Madrid’s Museums: The Prado and the Art Walk

Madrid houses some of the best national collections displayed on over 50 museums and any art lover can spend few days easily enjoying them. The Prado museum which recently celebrates its 200 year is exhibiting the collection as its best due to the COVID times. The Prado is located very close to the Reina Sofia Modern Art Museum that extended their galleries to a connected new building, a library and an Auditorium done by the French architect Jean Nouvel. The patio in the heart of the complex is one of the most beautiful contemporary architecture you can find today in the city.

Besides museums and galleries, Madrid is catching up again with the recent opening of the Four Seasons Hotel in the heart of the city. It was something that Madrid was in need for so long and the time arrived. The hotel is in one of the sides of a whole block in a neoclassic style, rest of the building is a trendy and stylish shopping mall behind Puerta de Sol.

The Prado Museum

 Although constructed during the 18th century by Juan de Villanueva as a Natural Science Academy, and after surviving the tumultuous years of the Napoleonic invasion and dominance, this building was in limbo until Fernando VII decided to install there the painting collections of the royal Austrias and Bourbon families. Words are poor to describe the reality of this museum´s vast collection of world-class paintings. Almost all world-renowned artists have their works hanging on the museum´s walls, and while the Spanish presentation is clearly dominant, the Italian and, especially the Flemish schools, are of such high quality that the museum continues to be a world reference for art lovers. With the incorporation of part of the soil of the Monastery, the Prado Museum increased considerably its exposition capacity and finally bring to light the legendary collection in the storage of this universal museum.

Thyssen-Bornemisza Museum

Housed in an elegant neoclassical building of the last decades of the 18th century, and magnificently reformed by Rafael Moneo, this important museum displays the collection of Baron Hans Heinrich Thyssen-Bornemisza that was acquired by the Spain government. With over 800 works, the collection represents an impressive review of the History of Art, from the primitive to north American hyper-realism, passing for German and French impressionism. The museum doubled its exposition space with the inclusion of an adjacent building that will house the collection of the Baroness. A museum of Renaissance proportions that will provide a perfect complement to the Prado, which is just in front, on the other side of the Neptune Fountain and Square.

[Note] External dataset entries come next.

(** A successful create leaves the table with one more row, under the
    identifier it returned. *)
Lemma created name idcol cols qi ps fields w tb v :
  committed w !! name = Some tb ->
  t_id_column tb = idcol ->
  t_columns tb = cols ->
  parse_statement qi = Some (InsertInto name cols) ->
  length ps = length cols ->
  fst (except_Exception_500
         (do x <- execute_query qi (Some ps) false false true;
          ret (PDict (dict_set idcol x fields))) w) = Ok v ->
  v = PDict (dict_set idcol (PScalar (VInt (t_auto_increment tb))) fields) /\
  committed
    (snd (except_Exception_500
            (do x <- execute_query qi (Some ps) false false true;
             ret (PDict (dict_set idcol x fields))) w))
    = <[name := with_rows tb (t_rows tb ++ [new_row tb cols ps])
                  (t_auto_increment tb + 1)]> (committed w).
Proof.
  intros Htb Hid Hcols Hqi Hlen Hok.
  destruct (create_ok_inv _ _ _ _ _ _ Hok) as (db & c & Hs & -> & ->).
  assert (Hparams : params_or_empty (Some ps) = ps) by by destruct ps.
  unfold server_execute in Hs. rewrite Hqi, Hparams in Hs.
  rewrite (run_insert name cols ps (committed w) tb Htb) in Hs.
  - by injection Hs as <- <-.
  - rewrite <- Hcols. apply forallb_forall. intros col Hc.
    unfold data_column. apply existsb_exists. exists col.
    split; [done | apply String.eqb_refl].
  - done.
Qed.

(** Reading a record back from a table whose last row it is. *)
Lemma read_back name idcol cols qs ps fields detail w db tb :
  healthy w ->
  committed w = <[name := with_rows tb (t_rows tb ++ [new_row tb cols ps])
                           (t_auto_increment tb + 1)]> db ->
  t_id_column tb = idcol ->
  t_columns tb = cols ->
  ids_below tb ->
  parse_statement qs = Some (SelectWhere name idcol) ->
  map (fun c => (c, PScalar (default VNone (dict_get c (combine cols ps))))) cols
    = fields ->
  fst ((do x <- execute_query qs (Some [VInt (t_auto_increment tb)]) true false false;
        if negb (truthy x) then raise (HTTPException 404 detail) else ret x) w)
    = Ok (PDict ((idcol, PScalar (VInt (t_auto_increment tb))) :: fields)).
Proof.
  intros Hw Hcom Hid Hcols Hids Hqs Hfields.
  rewrite <- Hfields, <- (py_row_new_row tb cols ps idcol Hid Hcols).
  apply (get_flow qs (Some [VInt (t_auto_increment tb)]) detail w
           {| c_rows := [new_row tb cols ps]; c_rowcount := -1; c_lastrowid := None |}
           (new_row tb cols ps) []); [done| |done|done].
  rewrite Hcom. unfold server_execute. rewrite Hqs. cbn [params_or_empty].
  erewrite run_select_where; [|apply lookup_insert_eq|].
  - simpl. pose proof (select_new_row tb cols ps Hids) as Hsel.
    rewrite Hid in Hsel. by rewrite Hsel.
  - unfold where_column. simpl. by rewrite Hid, String.eqb_refl.
Qed.

(** Before the create, nothing answers to the identifier. *)
Lemma not_yet name idcol qs detail w tb :
  healthy w ->
  committed w !! name = Some tb ->
  t_id_column tb = idcol ->
  ids_below tb ->
  parse_statement qs = Some (SelectWhere name idcol) ->
  fst ((do x <- execute_query qs (Some [VInt (t_auto_increment tb)]) true false false;
        if negb (truthy x) then raise (HTTPException 404 detail) else ret x) w)
    = Raise (HTTPException 404 detail).
Proof.
  intros Hw Htb Hid Hids Hqs.
  apply (get_missing_flow qs (Some [VInt (t_auto_increment tb)]) detail w
           {| c_rows := filter (fun r => matches idcol (VInt (t_auto_increment tb)) r = true)
                          (t_rows tb);
              c_rowcount := -1; c_lastrowid := None |}); [done| |].
  - unfold server_execute. rewrite Hqs.
    apply (run_select_where _ _ _ _ tb); [done|].
    unfold where_column. by rewrite Hid, String.eqb_refl.
  - simpl. rewrite <- Hid. apply filter_none.
    eapply Forall_impl; [apply ids_below_next_unused, Hids|].
    simpl. intros ? ->. done.
Qed.


Ltac created_case w Hok H201 name idcol fields open_create open_get :=
  let tb := fresh "tb" in
  let Htb := fresh "Htb" in
  let Hid := fresh "Hid" in
  let Hcols := fresh "Hcols" in
  let Hids := fresh "Hids" in
  let v := fresh "v" in
  let Hres := fresh "Hres" in
  let Hv := fresh "Hv" in
  let Hcom := fresh "Hcom" in
  destruct (Hok name idcol _ ltac:(simpl; tauto)) as (tb & Htb & Hid & Hcols & Hids);
  exists (t_auto_increment tb);
  rewrite serve_status in H201;
  rewrite (serve_eq _ w);
  cbn [handler route_of success_status id_field get_by_id fst snd] in H201 |- *;
  open_create;
  match goal with
  | |- context [execute_query ?qi (Some ?ps) false false true] =>
      match goal with
      | |- context [except_Exception_500 ?body w] =>
          destruct (fst (except_Exception_500 body w)) as [v|?] eqn:Hres;
          [ destruct (created name idcol _ qi ps fields w tb v
                        Htb Hid Hcols eq_refl eq_refl Hres) as [Hv Hcom];
            subst v; split; [reflexivity|]; split;
            [ intros w0 Hw0 Hc0; rewrite serve_status;
              cbn [handler]; open_get;
              match goal with
              | |- context [execute_query ?qs _ true false false] =>
                  match goal with
                  | |- context [HTTPException 404 ?detail] =>
                      rewrite (not_yet name idcol qs detail w0 tb Hw0
                                 ltac:(by rewrite Hc0) Hid Hids eq_refl)
                  end
              end; reflexivity
            | intros w2 Hw2 Hc2; rewrite serve_eq;
              cbn [handler route_of success_status fst snd]; open_get;
              match goal with
              | |- context [execute_query ?qs _ true false false] =>
                  match goal with
                  | |- context [HTTPException 404 ?detail] =>
                      rewrite (read_back name idcol _ qs ps fields detail w2
                                 (committed w) tb Hw2
                                 ltac:(by rewrite Hc2, <- Hcom) Hid Hcols Hids
                                 eq_refl eq_refl)
                  end
              end; by split ]
          | apply except_500_raises in Hres; subst; discriminate H201 ]
      end
  end.

(** C6: for every create answered with status 201, served over
    well-formed tables under any faults, there is an identifier no record
    answered to before such that the response is the submitted fields
    followed by that identifier, and a get of that identifier, served by a
    healthy world over the tables the create left, has status 200 and
    returns the identifier followed by exactly the submitted fields. *)
Theorem C6_create_then_get_round_trip r w fields :
  store_ok (committed w) ->
  submitted r = Some fields ->
  status (fst (serve r w)) = 201 ->
  exists id,
    content (fst (serve r w)) = PDict (fields ++ [(id_field r, PScalar (VInt id))]) /\
    (forall w0, healthy w0 -> committed w0 = committed w ->
       status (fst (serve (get_by_id r id) w0)) = 404) /\
    (forall w2, healthy w2 -> committed w2 = committed (snd (serve r w)) ->
       status (fst (serve (get_by_id r id) w2)) = 200 /\
       content (fst (serve (get_by_id r id) w2))
         = PDict ((id_field r, PScalar (VInt id)) :: fields)).
Proof.
  intros Hok Hsub H201.
  destruct r; simpl in Hsub; try discriminate; injection Hsub as <-.
  - created_case w Hok H201 "empleados" "id" (EmpleadoCreate.dict empleado)
      ltac:(unfold create_empleado in H201 |- *)
      ltac:(unfold get_empleado).
  - unfold serve in H201 at 1. simpl handler in H201. unfold create_cliente in H201.
    destruct (negb (str_truthy (ClienteCreate.numero_identificacion cliente))
              || negb (str_truthy (ClienteCreate.nombre_cliente cliente))
              || negb (str_truthy (ClienteCreate.telefono_cliente cliente))) eqn:Hv;
      [discriminate H201|].
    assert (H201' : status (fst (serve (POST_clientes cliente) w)) = 201).
    { unfold serve. simpl handler. unfold create_cliente. by rewrite Hv. }
    clear H201.
    created_case w Hok H201' "clientes" "id_cliente" (ClienteCreate.dict cliente)
      ltac:(unfold create_cliente in H201' |- *; rewrite Hv in H201' |- *)
      ltac:(unfold get_cliente).
  - unfold serve in H201 at 1. simpl handler in H201. unfold create_proveedor in H201.
    destruct (proveedor_all_fields proveedor) eqn:Hv; [|discriminate H201].
    assert (H201' : status (fst (serve (POST_proveedores proveedor) w)) = 201).
    { unfold serve. simpl handler. unfold create_proveedor. by rewrite Hv. }
    clear H201.
    created_case w Hok H201' "proveedores" "id_proveedor"
      (ProveedorCreate.dict proveedor)
      ltac:(unfold create_proveedor in H201' |- *; rewrite Hv in H201' |- *;
            change (negb true) with false in H201' |- *; cbv iota in H201' |- *)
      ltac:(unfold get_proveedor).
Qed.

(** The scenario of the specification: Jane, identification A1, phone
    555-0100. *)
Lemma C6_witness_jane :
  store_ok (committed fresh_world) /\
  status (fst (serve (POST_clientes jane) fresh_world)) = 201 /\
  exists id,
    content (fst (serve (POST_clientes jane) fresh_world))
      = PDict (ClienteCreate.dict jane ++ [("id_cliente", PScalar (VInt id))]) /\
    status (fst (serve (GET_cliente id) one_client_world)) = 200 /\
    content (fst (serve (GET_cliente id) one_client_world))
      = PDict (("id_cliente", PScalar (VInt id)) :: ClienteCreate.dict jane).
Proof.
  split; [exact store_ok_empty|]. split; [reflexivity|].
  destruct (C6_create_then_get_round_trip (POST_clientes jane) fresh_world
              (ClienteCreate.dict jane) store_ok_empty eq_refl eq_refl)
    as (id & Hcontent & _ & Hget).
  exists id. split; [exact Hcontent|].
  exact (Hget one_client_world healthy_one_client_world eq_refl).
Defined.

Example jane_gets_identifier_1 :
  fst (serve (POST_clientes jane) fresh_world) =
    {| status := 201;
       content := PDict [("numero_identificacion", PScalar (VStr "A1"));
                         ("nombre_cliente", PScalar (VStr "Jane"));
                         ("telefono_cliente", PScalar (VStr "555-0100"));
                         ("email_cliente", PScalar VNone);
                         ("id_cliente", PScalar (VInt 1))] |} /\
  fst (serve (GET_cliente 1) one_client_world) =
    {| status := 200;
       content := PDict [("id_cliente", PScalar (VInt 1));
                         ("numero_identificacion", PScalar (VStr "A1"));
                         ("nombre_cliente", PScalar (VStr "Jane"));
                         ("telefono_cliente", PScalar (VStr "555-0100"));
                         ("email_cliente", PScalar VNone)] |}.
Proof. split; reflexivity. Qed.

Reina Sofia National  Modern Art  Museum

 Located in a solid granite building constructed and used as a hospital in the 18th century according to the dictates of Carlos III, this museum provides an exposition of Spanish and European avant-garde works from the end of the 19th century to the present. Of primary importance, as is logical, the works of Spanish artists, some of whom are key figures in the world of modern art: from Picasso and his disturbing “Guernica” to Miro, Dali, Julio Gonzalez and Gargallo. Contemporary artists such as Tapies, Zobel, Chillida, Oteiza and Antonio Lopez Garcia are well represented. In its enormous halls, visitors can expect to find important temporary expositions by artists of international acclaim. As one of the best in Europe in its area, the Reina Sofia is a “must-see” for lovers of modern art.

This is my first Blog about Madrid, The Prado and The Art walk with just three of the most popular museums.

Hope you will enjoy this blog and think to give some time to Madrid on your next visit.